At the hearing on that day, Hinzman's lawyer Alyssa Manning told Justice Richard Mosley that new evidence demonstrated that outspoken critics of the American-led invasion of Iraq in 2003 faced harsher treatment than other deserters. For example, she said, deserter Robin Long was sentenced to 15 months in prison the previous month after prosecutors made mention of a media interview he had given in Canada before he was deported in July.

The issue of "differential" treatment for those who had spoken out against the U.S.-led invasion appeared to trouble Justice Mosley, who said: "I don't know how it is an aggravating feature or element to be introduced in sentencing." In his 3-page endorsement, Mosley said: "Based on the evidence and submissions before me, I am satisfied that the applicants would suffer irreparable harm if a stay were not granted pending determination of their leave application."

In order to win the stay of deportation, Manning had to show that her client would suffer "irreparable harm," if returned to the United States as noted in Justice Mosley's quote above. Manning also argued that this legal criterion of "irreparable harm" were met in another way: the permanent loss of voting privileges in the country of one's residence (which accompanies the felony of desertion in the US) also constitutes "irreparable harm," Manning argued.

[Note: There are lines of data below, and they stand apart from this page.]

(** ** Every derivation *)

Lemma ends_stays r s s' : stays s s' -> ends r s' -> ends r s.
Proof. intros H (t & Ht & Hf). exists t. split; [by apply (at_stays s s')|done]. Qed.
Lemma ends_cond s : ends r_cond s -> ends (r_binary (length chain)) s.
Proof. apply ends_sub. unfold stop_tests. apply incl_app_app; [apply incl_refl|apply incl_appl, incl_refl]. Qed.
Lemma eat_closer c s s' : c = ")"%char \/ c = "]"%char \/ c = ":"%char -> eat (sym_test c) s s' -> ends r_cond s.
Proof. intros Hc (t & Ht & E & _). exists t. split; [done|]. apply closer_ends. destruct Hc as [->|[->| ->]]; auto. Qed.
Lemma accept_other c test s s' : eat (sym_test c) s s' -> symbolic test -> (forall t, tok_kind t = tk_symbol -> tok_text t = [c] -> test t = false) ->
  cursor (accept test) s = Some (false, s).
Proof.
  intros (t & Ht & E & _) Hs Ho. apply sym_view in E as [E1 E2]. rewrite (accept_at s t test Ht) by (intros _; by rewrite E1). by rewrite (Ho t E1 E2).
Qed.
Lemma moves_less s s' t k : at_token s t -> moves s s' -> (left_over s <= S k)%nat -> (left_over s' <= k)%nat.
Proof. intros Ht Hm Hk. pose proof (moves_left_over s s' t Hm Ht). lia. Qed.

Definition claim (r : rank) (s : estate) (v : expr_value) (s' : estate) : Prop :=
  forall fuel, (left_over s <= S fuel)%nat -> reaches (parse_expr identifier fuel) r s v s'.

Lemma nested s v s' t fuel : claim r_cond s v s' -> at_token s t -> ends r_cond s' -> (left_over s <= fuel)%nat ->
  parse_expr identifier fuel s = Some (v, s').
Proof. intros H Ht He Hf. pose proof (at_left_over s t Ht). destruct fuel as [|fuel]; [lia|]. by apply (H fuel). Qed.
(** ** The minterms, and primes above every implicant *)

Context (HS : Forall (within n) S0).

Lemma minterm_implicant m : m ∈ S0 -> implicant (minterm_cube m).
Proof.
  intros Hm. rewrite Forall_forall in HS. split; [split; simpl; [by apply HS|apply within_0|by intros i; rewrite bit_0]|].
  intros m' Hw Hc. assert (m' = m) as ->; [|done]. apply (bits_eq n); [done|by apply HS|]. intros i Hi. apply (Hc i Hi). apply bit_0.
Qed.
Lemma minterm_level : level_list 0 (map minterm_cube S0).
Proof.
  intros c. unfold listed. setoid_rewrite list_elem_of_fmap. split.
  - intros (x & (m & -> & Hm) & Hs). split; [eapply implicant_same; [exact Hs|]; by apply minterm_implicant|]. destruct Hs as [_ <-]. reflexivity.
  - intros [[G H] Hp]. assert (Em : qm_mask c = 0) by (apply pop_0; [apply (within_mono n); [done|apply G]|done]).
    exists (minterm_cube (qm_value c)). split; [|split; simpl; congruence]. exists (qm_value c). split; [done|]. apply H; [apply G|]. apply cov_self.
Qed.
Lemma level_exists k : exists l, level_list k l.
Proof.
  induction k as [|k [l HL]]; [eexists; apply minterm_level|].
  pose proof (round_fold (var_mask n) (map clear_combined l) (pairs_of (length (map clear_combined l))) [] _ (round_start _ l)) as HR.
  eexists. eapply (next_level k (map clear_combined l)); [intros c; by rewrite clear_listed|exact HR].
Qed.
Lemma prime_or_larger c : implicant c -> prime c \/ exists c', implicant c' /\ sub n c c' /\ popcount16 (qm_mask c') = S (popcount16 (qm_mask c)).
Proof.
  intros Ic. destruct (level_exists (popcount16 (qm_mask c))) as [l HL0]. set (k := popcount16 (qm_mask c)) in *.
  assert (HL : level_list k (map clear_combined l)) by (intros x; by rewrite clear_listed).
  pose proof (round_fold (var_mask n) (map clear_combined l) (pairs_of (length (map clear_combined l))) [] _ (round_start _ l)) as HR. rewrite app_nil_l in HR.
  set (st := fold_left _ _ _) in HR. assert (Hl : listed (map clear_combined l) c) by (apply HL; split; done). destruct Hl as (a & Ha & Sa).
  apply list_elem_of_lookup_1 in Ha as [i Hi]. destruct (Forall2_lookup_r _ _ _ _ _ (ri_same _ _ _ _ HR) Hi) as (x & Hx & Sx).
  destruct (qm_combined x) eqn:Ef.
  - right. apply (ri_flag _ _ _ _ HR i x Hx) in Ef as ([i0 j0] & Hin & Ho & [e He]). pose proof He as (a' & b' & d & Ha' & Hb' & Hd & Hm & Em & Ev & ->)%(comb_inv k _ HL).
    destruct (listed_at k _ HL _ _ Ha') as [Ia' Pa']. destruct (listed_at k _ HL _ _ Hb') as [Ib' Pb'].
    assert (Hup : forall u v, implicant u -> implicant v -> bit (qm_mask u) d = false -> qm_mask v = qm_mask u -> qm_value v = Z.lxor (qm_value u) (2 ^ Z.of_nat d) -> u = a ->
      exists c', implicant c' /\ sub n c c' /\ popcount16 (qm_mask c') = S k).
    { intros u v Iu Iv Hu Emu Evu ->. exists (join a d). split_and!; [by eapply join_implicant| |].
      - intros m Hw Hc. apply (sub_join n Hn); [done|]. apply (sub_same c a); [by symmetry|done|done].
      - simpl. rewrite pop_set by (done || lia). f_equal. by apply (listed_at k _ HL i a). }
    simpl in Ho. destruct Ho as [->| ->]; simplify_eq.
    + by apply (Hup a b').
    + apply (Hup a a'); [done|done|by rewrite Em|done| |done]. by rewrite Ev, Z.lxor_assoc, Z.lxor_nilpotent, Z.lxor_0_r.
  - left. apply (prime_same x c); [by etrans|]. by apply (unflagged_prime k _ HL st HR i x Hx).
Qed.
Lemma prime_above c : implicant c -> exists p, prime p /\ sub n c p.
Proof.
  remember (n - popcount16 (qm_mask c))%nat as j eqn:Ej. revert c Ej. induction j as [j IH] using lt_wf_ind. intros c -> Ic.
  destruct (prime_or_larger c Ic) as [Hp|(c' & Ic' & Hs & Pc)]; [exists c; split; [done|by intros m]|].
  assert (Hle : (popcount16 (qm_mask c') <= n)%nat) by (apply pop_le; apply Ic').
  destruct (IH (n - popcount16 (qm_mask c'))%nat ltac:(lia) c' eq_refl Ic') as (p & Hp & Hs'). exists p. split; [done|]. intros m Hm Hc. auto.
Qed.
End Levels.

====Humanitarian and compassionate grounds====
On 10 February 2009, Federal Court Justice James Russell heard the appeal of the decision in the Hinzman family's "humanitarian and compassionate grounds" (H&C) application (not an appeal of their refugee claim). On April 24 that year, the judge upheld the negative decision in the Hinzmans' application. (His judgment was officially issued June 2.)

However, this was appealed to the Canadian Federal Court of Appeal on 25 May 2010.

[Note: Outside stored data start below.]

(* ===== verification/SynthCover.v ===== *)
(** * SynthCover: covers of a function by its prime implicants

    [qm_exact_minimum_cover], [qm_petrick_minimum_cover] and [qm_greedy_cover]
    of [verilog/digital/pe_synth.h], as they run without a CUDA device.  A cost
    of [SIZE_MAX] says that there is no solution. *)

From Stdlib Require Import ZArith Lia.
From stdpp Require Import base list sorting.
From S2P Require Import Prelude SynthCube SynthPrimes.

(** ** The loop over the set bits of a word

    [x & (x - 1)] clears the lowest set bit, which [__builtin_ctzll] finds, so
    the loop visits the set bits in order. *)

Open Scope Z_scope.

Lemma bit_odd x : bit x 0 = Z.odd x.
Proof. unfold bit. apply Z.bit0_odd. Qed.
Lemma bit_div x d j : bit (x / 2 ^ Z.of_nat d) j = bit x (d + j).
Proof. unfold bit. rewrite <-Z.shiftr_div_pow2 by lia. rewrite Z.shiftr_spec by lia. f_equal. lia. Qed.
Lemma low_zero_divides x d : (forall i, (i < d)%nat -> bit x i = false) -> x mod 2 ^ Z.of_nat d = 0.
Proof.
  intros H. apply Z.bits_inj_0. intros k. destruct (Z.neg_nonneg_cases k) as [Hk|Hk]; [by apply Z.testbit_neg_r|].
  destruct (Z.lt_ge_cases k (Z.of_nat d)); [|by apply Z.mod_pow2_bits_high; lia]. rewrite Z.mod_pow2_bits_low by lia.
  rewrite <-(Z2Nat.id k) by done. apply H. lia.
Qed.

Lemma land_odd a b : Z.land (2 * a + 1) (2 * b + 1) = 2 * Z.land a b + 1.
Proof.
  apply Z.bits_inj'. intros k Hk. rewrite Z.land_spec. destruct (decide (k = 0)) as [->|Hk0]; [by rewrite !Z.testbit_odd_0|].
  replace k with (Z.succ (k - 1)) by lia. by rewrite !Z.testbit_odd_succ, Z.land_spec by lia.
Qed.

(** A word with its lowest set bit at [d]. *)
Definition lowest (x : Z) (d : nat) : Prop := bit x d = true /\ forall i, (i < d)%nat -> bit x i = false.

Lemma lowest_form x d : lowest x d -> exists k, x = 2 ^ Z.of_nat d * (2 * k + 1).
Proof.
  intros [Hd Hl]. exists (x / 2 ^ Z.of_nat d / 2). pose proof (Z.div_mod x (2 ^ Z.of_nat d) ltac:(apply Z.pow_nonzero; lia)) as Hx.
  rewrite (low_zero_divides x d Hl) in Hx. rewrite <-(Nat.add_0_r d), <-bit_div, bit_odd in Hd.
  pose proof (Z.div_mod (x / 2 ^ Z.of_nat d) 2 ltac:(lia)) as Hq. rewrite Zmod_odd, Hd in Hq. lia.
Qed.

Lemma ctzll_lowest x d : lowest x d -> ctzll x = d.
Proof.
  intros [k ->]%lowest_form. unfold ctzll. replace (- (2 ^ Z.of_nat d * (2 * k + 1))) with ((2 * Z.lnot k + 1) * 2 ^ Z.of_nat d) by (unfold Z.lnot; lia).
  rewrite (Z.mul_comm (2 ^ _)), <-!Z.shiftl_mul_pow2, <-Z.shiftl_land, land_odd, Z.land_lnot_diag, Z.shiftl_mul_pow2 by lia.
  replace ((2 * 0 + 1) * 2 ^ Z.of_nat d) with (2 ^ Z.of_nat d) by lia. rewrite Z.log2_pow2 by lia. apply Nat2Z.id.
Qed.

Lemma clear_lowest x d : lowest x d -> forall i, bit (Z.land x (x - 1)) i = bit x i && negb (i =? d)%nat.
Proof.
  intros Hl i. rewrite bit_land. destruct (Nat.lt_ge_cases i d) as [Hi|Hi]; [by rewrite (proj2 Hl i Hi)|].
  destruct (lowest_form x d Hl) as [k Hx]. assert (Hp : 0 < 2 ^ Z.of_nat d) by (apply Z.pow_pos_nonneg; lia).
  replace i with (d + (i - d))%nat by lia. rewrite <-!bit_div.
  replace (x / 2 ^ Z.of_nat d) with (2 * k + 1) by (apply (Z.div_unique_pos _ _ _ 0); lia).
  replace ((x - 1) / 2 ^ Z.of_nat d) with (2 * k) by (apply (Z.div_unique_pos _ _ _ (2 ^ Z.of_nat d - 1)); lia).
  destruct (Nat.eqb_spec (d + (i - d)) d) as [He|He].
  - replace (i - d)%nat with O by lia. rewrite !bit_odd, Z.odd_mul. cbn. by rewrite !andb_false_r.
  - unfold bit. replace (Z.of_nat (i - d)) with (Z.succ (Z.of_nat (i - d) - 1)) by lia.
    rewrite Z.testbit_odd_succ, Z.testbit_even_succ by lia. by rewrite andb_true_r, andb_diag.
Qed.

Lemma filter_lowest x : forall n a d l, List.filter (bit x) (seq a n) = d :: l -> (forall i, (i < a)%nat -> bit x i = false) ->
  lowest x d /\ (a <= d < a + n)%nat /\ List.filter (fun i => bit x i && negb (i =? d)%nat) (seq a n) = l.
Proof.
  induction n as [|n IH]; intros a d l He Hlow; [done|]. cbn [seq List.filter] in *. destruct (bit x a) eqn:Ea; simplify_eq.
  - split; [done|]. split; [lia|]. rewrite Nat.eqb_refl. cbn [andb negb]. apply List.filter_ext_in. intros i Hi%in_seq.
    by rewrite (proj2 (Nat.eqb_neq i d)), andb_true_r by lia.
  - cbn [andb]. destruct (IH (S a) d l He) as (H1 & H2 & H3); [|split; [done|]; split; [lia|done]].
    intros i Hi. destruct (decide (i = a)) as [->|]; [done|]. apply Hlow. lia.
Qed.

Lemma set_bits_loop_spec fuel : forall x, within 64 x -> (length (List.filter (bit x) (seq 0 64)) <= fuel)%nat -> set_bits_loop fuel x = List.filter (bit x) (seq 0 64).
Proof.
  induction fuel as [|fuel IH]; intros x Hx Hf; cbn [set_bits_loop]; [symmetry; apply nil_length_inv; lia|].
  destruct (Z.eqb_spec x 0) as [->|H0].
  { symmetry. clear. generalize (seq 0 64). intros l. induction l as [|a l IHl]; [done|]. cbn [List.filter]. by rewrite bit_0. }
  destruct (List.filter (bit x) (seq 0 64)) as [|d l] eqn:El.
  { exfalso. apply H0. apply (bits_eq 64); [done|apply within_0|]. intros i Hi. rewrite bit_0. apply not_true_iff_false. intros Hb.
    assert (Hin : In i (List.filter (bit x) (seq 0 64))) by (apply filter_In; split; [apply in_seq; lia|done]). by rewrite El in Hin. }
  destruct (filter_lowest x 64 0 d l El) as (Hl & Hd & Hr); [lia|]. rewrite (ctzll_lowest x d Hl).
  assert (Hc : List.filter (bit (Z.land x (x - 1))) (seq 0 64) = l).
  { rewrite <-Hr. apply List.filter_ext. intros i. by apply clear_lowest. }
  rewrite IH; rewrite ?Hc; [done| |cbn in Hf; lia]. apply within_land; [done|]. destruct Hx. lia.
Qed.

On 6 July 2010, the Court of Appeal ruled unanimously that a Canadian immigration official (S. Parr) decision (22 July 2008), and also the lower court's upholding of that decision (2 June 2009), both failed to consider the "hardships" of Hinzman. The court said the rejection of Hinzman's permanent residence application was "significantly flawed" because the officer did not take into consideration Hinzman's "strong moral and religious beliefs" against participation in the war. That means officials must take another look at Hinzman's application to remain in Canada on humanitarian and compassionate grounds.

Hinzman's lawyer, Alyssa Manning, said, that his "officer missed the point and only considered refugee-type questions." Refugee cases typically only consider risk to life or risk of persecution. "An H&C [officer] is supposed to consider humanitarian and compassionate values — the questions inherent with an H&C application," Manning said. "Hinzman's beliefs, his whole reasons for being in Canada in the first place, weren't considered by the H&C officer, and that's what was significantly flawed about [the officer's] decision."

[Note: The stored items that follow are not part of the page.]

Lemma prune_spec next k : NoDup next -> Forall (within k) next ->
  (forall x, x ∈ prune_terms primes n opt picks next -> x ∈ next) /\
  (forall x, x ∈ next -> exists y, y ∈ prune_terms primes n opt picks next /\ subbits y x).
Proof.
  intros Hnd Hw. assert (Hpos : Forall (fun x => 0 <= x) next) by (eapply Forall_impl; [exact Hw|]; intros x [? ?]; done).
  split; [intros x (j & Hx & _)%elem_prune; by eapply list_elem_of_lookup_2|].
  destruct (dropped_inv next Hpos) as [Hl Hd]. rewrite Forall_forall in Hw.
  intros x. pattern x. apply (well_founded_induction (Z.lt_wf 0)). clear x. intros x IH Hx. apply list_elem_of_lookup_1 in Hx as [j Hj].
  assert (Hjd : is_Some (dropped primes n opt picks next !! j)) by (apply lookup_lt_is_Some; rewrite Hl; by eapply lookup_lt_Some).
  destruct Hjd as [[|] Hjd]; [|exists x; split; [by apply elem_prune; eauto|by intros ?]].
  destruct (Hd j Hjd) as (i & a & b & Hne & Hi & Hb & Hs). rewrite Hj in Hb. simplify_eq.
  pose proof (Hw a (list_elem_of_lookup_2 _ _ _ Hi)) as Hwa. pose proof (Hw b (list_elem_of_lookup_2 _ _ _ Hj)) as Hwb.
  pose proof (subbits_le k a b Hwa Hwb Hs).
  assert (a <> b) by (intros ->; apply Hne; by eapply NoDup_lookup).
  destruct (IH a) as (y & Hy & Hya); [destruct Hwa; lia|by eapply list_elem_of_lookup_2|]. exists y. split; [done|]. by eapply subbits_trans.
Qed.

(** ** Terms *)

(** The terms after some minterms: each covers them, without the essential
    picks, and every set that does contains one. *)
Definition covers_done (done : list Z) (s : Z) : Prop := forall m, m ∈ done -> exists i, bit s i = true /\ (i ∉ picks) /\ covers_m i m = true.
Definition terms_ok (done terms : list Z) : Prop :=
  (forall t, t ∈ terms -> within (length primes) t /\ (forall i, bit t i = true -> i ∉ picks) /\ covers_done done t) /\
  (forall s, within (length primes) s -> covers_done done s -> exists t, t ∈ terms /\ subbits t s).

Lemma elem_expand clause terms x : within 64 clause ->
  x ∈ expand_terms clause terms <-> exists t b, t ∈ terms /\ bit clause b = true /\ x = Z.lor t (Z.shiftl 1 (Z.of_nat b)).
Proof.
  intros Hc. unfold expand_terms. rewrite list_elem_of_bind. setoid_rewrite list_elem_of_fmap. setoid_rewrite (elem_set_bits clause _ Hc). naive_solver.
Qed.

Lemma expand_ok done terms m : (length primes <= 64)%nat -> terms_ok done terms -> terms_ok (m :: done) (expand_terms (clause_of primes picks m) terms).
Proof.
  intros Hl [Ht Hs]. destruct (clause_spec m Hl) as [Hw Hb]. split.
  - intros x (t & b & Htin & [Hbp Hbm]%Hb & ->)%(elem_expand _ _ _ Hw). destruct (Ht t Htin) as (Htw & Htp & Htd).
    split; [apply within_set; [done|by eapply covers_m_lt]|]. split.
    + intros i. rewrite bit_set, orb_true_iff, bool_decide_eq_true. intros [Hi| ->]; [by apply Htp|done].
    + intros m' [->|Hm']%elem_of_cons.
      * exists b. rewrite bit_set, bool_decide_true, orb_true_r by done. done.
      * destruct (Htd m' Hm') as (i & Hi & ? & ?). exists i. rewrite bit_set, Hi. done.
  - intros s Hsw Hd. destruct (Hs s Hsw) as (t & Htin & Hts); [intros m' Hm'; apply Hd; by right|].
    destruct (Hd m) as (b & Hbs & Hbp & Hbm); [by left|]. exists (Z.lor t (Z.shiftl 1 (Z.of_nat b))). split.
    + apply elem_expand; [done|]. exists t, b. rewrite Hb. done.
    + intros i. rewrite bit_set, orb_true_iff, bool_decide_eq_true. intros [Hi| ->]; [by apply Hts|done].
Qed.
Lemma prune_ok done terms : terms_ok done terms -> terms_ok done (prune_terms primes n opt picks (sort_unique terms)).
Proof.
  intros [Ht Hs]. destruct (sort_unique_spec terms) as [Hsort He]. destruct (prune_spec (sort_unique terms) (length primes)) as [H1 H2].
  - by apply sorted_NoDup.
  - apply Forall_forall. intros x Hx%He. by apply Ht.
  - split; [intros t Hin%H1%He; by apply Ht|]. intros s Hsw Hd. destruct (Hs s Hsw Hd) as (t & Htin%He & Hts).
    destruct (H2 t Htin) as (y & Hy & Hyt). exists y. split; [done|]. by eapply subbits_trans.
Qed.
Lemma petrick_terms_ok remaining : forall done terms terms', (length primes <= 64)%nat -> terms_ok done terms ->
  petrick_terms primes n opt picks remaining terms = Some terms' -> terms_ok (rev remaining ++ done) terms'.
Proof.
  induction remaining as [|m remaining IH]; intros done terms terms' Hl Hok Ht; cbn [petrick_terms] in Ht; [by simplify_eq|].
  repeat case_match; simplify_eq. cbn [rev]. rewrite <-app_assoc. cbn [app].
  eapply IH; [done| |exact Ht]. match goal with H : prune_terms _ _ _ _ _ = _ |- _ => rewrite <-H end. by apply prune_ok, expand_ok.
Qed.
Lemma terms_ok_start : terms_ok [] [0].
Proof.
  split.
  - intros t ->%list_elem_of_singleton. split; [apply within_0|]. split; [intros i Hi; by rewrite bit_0 in Hi|]. intros m Hm. by apply not_elem_of_nil in Hm.
  - intros s _ _. exists 0. split; [constructor|]. intros i Hi. by rewrite bit_0 in Hi.
Qed.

Hinzman's case will now go back for another hearing before a different immigration officer. Michelle Robidoux, a spokeswoman with the War Resisters Support Campaign, said the appellate ruling is important for other war resisters in Canada as well.

==In popular culture==
A live theater production entitled, The Hearing of Jeremy Hinzman was staged in August 2012, in Toronto, as part of the annual Summerworks Theatre Festival. It was written by Josh Bloch and Oonagh Duncan, produced by Foundry Theatre Company, and directed by Richard Greenblatt. According to Toronto's Now Magazine, the drama was based "on the real-life case of an Iraq War deserter who was put on trial in 2004 to determine his status as a refugee in Canada, this example of verbatim theatre debates the legality of the 2003 U.S. invasion, and the rights of individual soldiers to think for themselves."

Peace Has No Borders is a 2016 feature-length documentary about Iraq and Afghan War resisters from the U.S. seeking refuge in Canada, directed by Deb Ellis and Denis Mueller.